## Your objective
Say how many lines in the records hold the word "below", and give nothing but that number.
··· Data extract ···
(** * alx-polly: poll actions and security utilities

    A shallow embedding of [app/lib/utils/security.ts] and
    [app/lib/actions/poll-actions.ts], and the properties of the
    validation, sanitization and authorization layer proved about it.

    Layout: the JavaScript string and regular-expression primitives the
    two files use, then [SecurityUtils], then the poll actions over an
    explicit model of the backend collaborator, then the theorems. *)

From Stdlib Require Import List NArith ZArith Bool String Ascii Lia.
From stdpp Require Import gmap.
Import ListNotations.

Local Open Scope N_scope.

(** ** JavaScript strings *)

(** A JavaScript string is a sequence of UTF-16 code units.  A code unit
    is kept as an [N]; real strings only hold values below 65536, and
    nothing below depends on that bound. *)
Definition jsstring := list N.

(** A source string literal (ASCII) as a [jsstring]. *)
Definition js (s : string) : jsstring :=
  List.map N_of_ascii (list_ascii_of_string s).

(** A source character literal. *)
Definition ch (s : string) : N :=
  match s with
  | String a _ => N_of_ascii a
  | EmptyString => 0
  end.

Definition between (lo hi c : N) : bool := (lo <=? c) && (c <=? hi).

(** ECMAScript WhiteSpace and LineTerminator code units: the set that
    [String.prototype.trim] strips and that [\s] matches. *)
Definition is_space (c : N) : bool :=
  between 9 13 c                    (* TAB LF VT FF CR *)
  || (c =? 32) || (c =? 160)        (* SP, NBSP *)
  || (c =? 5760)                    (* U+1680 *)
  || between 8192 8202 c            (* U+2000 .. U+200A *)
  || (c =? 8232) || (c =? 8233)     (* LS, PS *)
  || (c =? 8239) || (c =? 8287)     (* U+202F, U+205F *)
  || (c =? 12288) || (c =? 65279).  (* U+3000, U+FEFF *)

(** [\w]: ASCII letters, digits and the underscore. *)
Definition is_word (c : N) : bool :=
  between 97 122 c || between 65 90 c || between 48 57 c || (c =? 95).

Fixpoint trimStart (s : jsstring) : jsstring :=
  match s with
  | c :: t => if is_space c then trimStart t else s
  | [] => []
  end.

Definition trimEnd (s : jsstring) : jsstring := rev (trimStart (rev s)).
···
## Answer space
2